- What this task involves -
Give every line below again, exactly as it appears.

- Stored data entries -

>>>>>

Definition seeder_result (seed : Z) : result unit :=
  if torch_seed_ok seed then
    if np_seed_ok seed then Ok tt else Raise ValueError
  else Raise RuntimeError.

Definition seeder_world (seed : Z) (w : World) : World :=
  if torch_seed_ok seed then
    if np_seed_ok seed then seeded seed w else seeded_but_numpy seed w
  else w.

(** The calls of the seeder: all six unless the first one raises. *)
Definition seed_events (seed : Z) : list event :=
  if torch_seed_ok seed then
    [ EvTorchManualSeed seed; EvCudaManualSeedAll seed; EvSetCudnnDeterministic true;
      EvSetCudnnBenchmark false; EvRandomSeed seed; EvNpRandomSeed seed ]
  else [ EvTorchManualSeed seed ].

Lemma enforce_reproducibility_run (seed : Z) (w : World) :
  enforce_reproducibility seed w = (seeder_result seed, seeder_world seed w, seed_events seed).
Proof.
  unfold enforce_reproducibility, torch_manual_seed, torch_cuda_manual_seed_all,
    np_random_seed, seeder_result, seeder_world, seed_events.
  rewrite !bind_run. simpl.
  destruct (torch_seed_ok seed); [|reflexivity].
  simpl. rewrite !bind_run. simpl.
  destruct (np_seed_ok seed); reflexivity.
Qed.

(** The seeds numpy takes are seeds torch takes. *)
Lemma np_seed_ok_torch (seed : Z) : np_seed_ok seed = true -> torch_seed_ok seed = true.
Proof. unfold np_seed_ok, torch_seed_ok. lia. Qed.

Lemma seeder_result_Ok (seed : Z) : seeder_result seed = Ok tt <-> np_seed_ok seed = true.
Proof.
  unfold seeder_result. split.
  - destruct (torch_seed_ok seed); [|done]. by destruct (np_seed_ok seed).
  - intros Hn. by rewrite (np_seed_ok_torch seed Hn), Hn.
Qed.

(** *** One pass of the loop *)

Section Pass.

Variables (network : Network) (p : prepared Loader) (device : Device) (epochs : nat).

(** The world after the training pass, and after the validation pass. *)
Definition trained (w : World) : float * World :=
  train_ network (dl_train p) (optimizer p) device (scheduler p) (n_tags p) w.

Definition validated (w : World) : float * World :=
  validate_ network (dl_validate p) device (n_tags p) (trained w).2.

<<<<<

- Result -
Definition seeder_result (seed : Z) : result unit :=
  if torch_seed_ok seed then
    if np_seed_ok seed then Ok tt else Raise ValueError
  else Raise RuntimeError.

Definition seeder_world (seed : Z) (w : World) : World :=
  if torch_seed_ok seed then
    if np_seed_ok seed then seeded seed w else seeded_but_numpy seed w
  else w.

(** The calls of the seeder: all six unless the first one raises. *)
Definition seed_events (seed : Z) : list event :=
  if torch_seed_ok seed then
    [ EvTorchManualSeed seed; EvCudaManualSeedAll seed; EvSetCudnnDeterministic true;
      EvSetCudnnBenchmark false; EvRandomSeed seed; EvNpRandomSeed seed ]
  else [ EvTorchManualSeed seed ].

Lemma enforce_reproducibility_run (seed : Z) (w : World) :
  enforce_reproducibility seed w = (seeder_result seed, seeder_world seed w, seed_events seed).
Proof.
  unfold enforce_reproducibility, torch_manual_seed, torch_cuda_manual_seed_all,
    np_random_seed, seeder_result, seeder_world, seed_events.
  rewrite !bind_run. simpl.
  destruct (torch_seed_ok seed); [|reflexivity].
  simpl. rewrite !bind_run. simpl.
  destruct (np_seed_ok seed); reflexivity.
Qed.

(** The seeds numpy takes are seeds torch takes. *)
Lemma np_seed_ok_torch (seed : Z) : np_seed_ok seed = true -> torch_seed_ok seed = true.
Proof. unfold np_seed_ok, torch_seed_ok. lia. Qed.

Lemma seeder_result_Ok (seed : Z) : seeder_result seed = Ok tt <-> np_seed_ok seed = true.
Proof.
  unfold seeder_result. split.
  - destruct (torch_seed_ok seed); [|done]. by destruct (np_seed_ok seed).
  - intros Hn. by rewrite (np_seed_ok_torch seed Hn), Hn.
Qed.

(** *** One pass of the loop *)

Section Pass.

Variables (network : Network) (p : prepared Loader) (device : Device) (epochs : nat).

(** The world after the training pass, and after the validation pass. *)
Definition trained (w : World) : float * World :=
  train_ network (dl_train p) (optimizer p) device (scheduler p) (n_tags p) w.

Definition validated (w : World) : float * World :=
  validate_ network (dl_validate p) device (n_tags p) (trained w).2.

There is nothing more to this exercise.